Am I correct that (as I think you suggest in the final paragraph) that this is a limitation in Solid overall (as currently discussed), rather than just in Inrupt’s implementation? Again I’m new here, but as I dig into the Solid Ecosystem via the docs, github, forum, etc, I don’t think I’m seeing a technical guarantee built in that data isn’t exfiltrated. The “guarantee” is that the business has to ask explicitly for permission, rather than using a lengthy ToS?
I say “limitation” rather than flaw b/c different levels of security guarantees for different use cases seems potentially fine to me. Architecturally, I can see saying something like “there should be a base level Solid protocol/design/etc that supports diverse use cases, but that supports additional levels of security built on as makes sense”.

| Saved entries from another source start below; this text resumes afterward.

Lemma string_leb_trans (s1 s2 s3 : string) :
  String.leb s1 s2 = true -> String.leb s2 s3 = true -> String.leb s1 s3 = true.
Proof.
  unfold String.leb.
  destruct (String.compare s1 s2) eqn:E12; try discriminate;
    destruct (String.compare s2 s3) eqn:E23; try discriminate; intros _ _.
  - apply String.compare_eq_iff in E12. subst s1. now rewrite E23.
  - apply String.compare_eq_iff in E12. subst s1. now rewrite E23.
  - apply String.compare_eq_iff in E23. subst s3. now rewrite E12.
  - now rewrite (string_compare_lt_trans s1 s2 s3).
Qed.

Lemma insert_by_key_sorted {R : Type} (key : R -> string) (row : R) (rows : list R) :
  StronglySorted (fun a b => String.leb (key a) (key b) = true) rows ->
  StronglySorted (fun a b => String.leb (key a) (key b) = true)
                 (insert_by_key key row rows).
Proof.
  induction 1 as [|x rows Hs IH Hx]; simpl.
  - constructor; constructor.
  - destruct (String.leb (key row) (key x)) eqn:E.
    + constructor; [now constructor|]. constructor; [exact E|].
      revert Hx. apply Forall_impl. intros y Hy.
      now apply (string_leb_trans _ (key x)).
    + constructor; [exact IH|].
      rewrite (insert_by_key_perm key row rows). constructor; [|exact Hx].
      destruct (String.leb_total (key row) (key x)) as [H|H]; congruence.
Qed.

(** The rows of a [SELECT ... IN] are the rows of the table with one of
    the ids, each as often as the table has it, by ascending key. *)
Lemma order_by_key_sorted {R : Type} (key : R -> string) (rows : list R) :
  StronglySorted (fun a b => String.leb (key a) (key b) = true)
                 (order_by_key key rows).
Proof.
  induction rows as [|x rows IH]; simpl; [constructor|].
  now apply insert_by_key_sorted.
Qed.

Lemma select_in_perm {R : Type} (key : R -> string) (ids : list string)
      (table : list R) :
  Permutation (select_in key ids table)
              (select (fun row => existsb (String.eqb (key row)) ids) table).
Proof. apply order_by_key_perm. Qed.

Lemma select_in_In {R : Type} (key : R -> string) (ids : list string)
      (table : list R) (row : R) :
  In row (select_in key ids table)
  <-> In row table /\ existsb (String.eqb (key row)) ids = true.
Proof.
  rewrite <- (filter_In (fun row => existsb (String.eqb (key row)) ids)).
  split; apply Permutation_in; [|symmetry]; apply select_in_perm.
Qed.

Lemma getitem_raise {A : Type} (l : list A) (i : nat) (e : exn) :
  getitem l i = Raise e -> e = IndexError.
Proof.
  unfold getitem. destruct (nth_error l i); [discriminate | now intros [= <-]].
Qed.

(** The only exceptions of a search with a non-empty query are numpy's and
    an index out of range, never a ValueError of the function itself. *)
Lemma search_by_embedding_raise (st : Store) (q : list Float64.float)
      (threshold : Float64.float) (e : exn) :
  q <> [] ->
  search_keywords_by_embedding st q threshold = Raise e ->
  e = NumpyShapeError \/ e = IndexError.
Proof.
  intros Hq. unfold search_keywords_by_embedding.
  destruct q as [|x q]; [now elim Hq|]. cbn [length Nat.eqb].
  destruct (keywords st) as [|k ks]; [discriminate|].
  unfold Utils.sort_items_by_relevance.
  destruct (Utils.shapes_ok _ _); cbn [bind]; [|intros [= <-]; now left].
  match goal with |- context [mapM ?f ?l] => destruct (mapM f l) as [ids|e'] eqn:Em end;
    cbn [bind]; [discriminate|].
  intros [= ->]. right.
  apply mapM_raise in Em as (p & _ & Hp).
  destruct (getitem _ (fst p)) as [r|e1] eqn:E1; cbn [bind] in Hp.
  - destruct (getitem (k :: ks) r) as [row|e2] eqn:E2; cbn [bind] in Hp; [discriminate|].
    injection Hp as <-. now apply getitem_raise in E2.
  - injection Hp as <-. now apply getitem_raise in E1.
Qed.

(** C10: the search raises its ValueError ("Empty Input embeddings")
    exactly when the query embedding is empty, and a non-empty query
    against a store without keywords gives the empty list. *)
Theorem search_by_embedding_validation
        (st : Store) (q : list Float64.float) (threshold : Float64.float) :
  (search_keywords_by_embedding st q threshold
   = Raise (ValueError "Empty Input embeddings") <-> q = [])
  /\ (q <> [] -> keywords st = [] ->
      search_keywords_by_embedding st q threshold = Ok []).
Proof.
  split; [split|].
  - intros H. destruct q as [|x q]; [reflexivity|].
    apply search_by_embedding_raise in H as [H|H]; discriminate.
  - intros ->. reflexivity.
  - intros Hq Hk. unfold search_keywords_by_embedding.
    destruct q as [|x q]; [now elim Hq|]. cbn [length Nat.eqb]. now rewrite Hk.
Qed.

Lemma search_by_embedding_validation_witness :
  search_keywords_by_embedding empty_store [Sample.f1; Sample.f0] Sample.half = Ok []
  /\ search_keywords_by_embedding Sample.two_keywords [] Sample.half
     = Raise (ValueError "Empty Input embeddings").
Proof.
  split.
  - refine (proj2 (search_by_embedding_validation empty_store
                     [Sample.f1; Sample.f0] Sample.half) _ _);
      [discriminate | reflexivity].
  - refine (proj2 (proj1 (search_by_embedding_validation Sample.two_keywords
                            [] Sample.half)) _).
    reflexivity.
Defined.

(** C1 at a store of two keywords, ["a"] orthogonal to the query and ["b"]
    equal to it, with the default threshold 0.5: the similarities are
    [[0; 1]] in row order and the ranks [[1; 0]]; the comprehension tests
    [similarities[i]] and takes [rows[ranks[i]]], so ["a"], of similarity
    0, is returned and ["b"], of similarity 1, is not. *)
Theorem search_by_embedding_pairs_rank_with_wrong_similarity :
  Utils.sort_items_by_relevance [Sample.f1; Sample.f0]
      (map (fun k : KeywordNode => embeddings k) (keywords Sample.two_keywords))
    = Ok ([Float64.zero; Float64.one], [1; 0])
  /\ Float64.geb Float64.zero Sample.half = false
  /\ Float64.geb Float64.one Sample.half = true
  /\ Utils.cosine_similarity [Sample.f1; Sample.f0] [Sample.f0; Sample.f1]
     = Ok Float64.zero
  /\ Utils.cosine_similarity [Sample.f1; Sample.f0] [Sample.f1; Sample.f0]
     = Ok Float64.one
  /\ search_keywords_by_embedding Sample.two_keywords [Sample.f1; Sample.f0] Sample.half
     = Ok [Sample.kw "a" [Sample.f0; Sample.f1]].
Proof. repeat split; vm_compute; reflexivity. Qed.

(** C6 at an item whose norm is zero: the query is guarded, the rows are
    not; the row is divided by its zero norm, every entry becomes a NaN
    instead of staying what it was, its similarity is a NaN and the row is
    ranked first. *)
Theorem zero_norm_item_is_divided_by_zero :
  Utils.norm [Sample.f0; Sample.f0] = Float64.zero
  /\ Utils.normalize_query [Sample.f0; Sample.f0] = [Sample.f0; Sample.f0]
  /\ Utils.normalize_items [[Sample.f0; Sample.f0]] = [[Float64.nan; Float64.nan]]
  /\ Utils.sort_items_by_relevance [Sample.f1; Sample.f0]
       [[Sample.f0; Sample.f0]; [Sample.f1; Sample.f0]]
     = Ok ([Float64.nan; Float64.one], [0; 1]).
Proof. repeat split; vm_compute; reflexivity. Qed.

(Also maybe I’m misunderstanding the goals of Solid? I do see at least some discussion here that interoperability, i.e. the decoupling of app and data, is more primary than the data control piece).
Has anything been planned, discussed, etc, in which Pods would integrate with Confidential Computing solutions like TEEs, restricted browser worklets, etc, even if not as part of “core Solid”? This would seem to open up a class of use cases requiring both intense compute and strong privacy guarantees, if a business could provide the compute resources in a sandbox (organization hosted pod or server fetching data) with the user’s pod only releasing data to an attested server.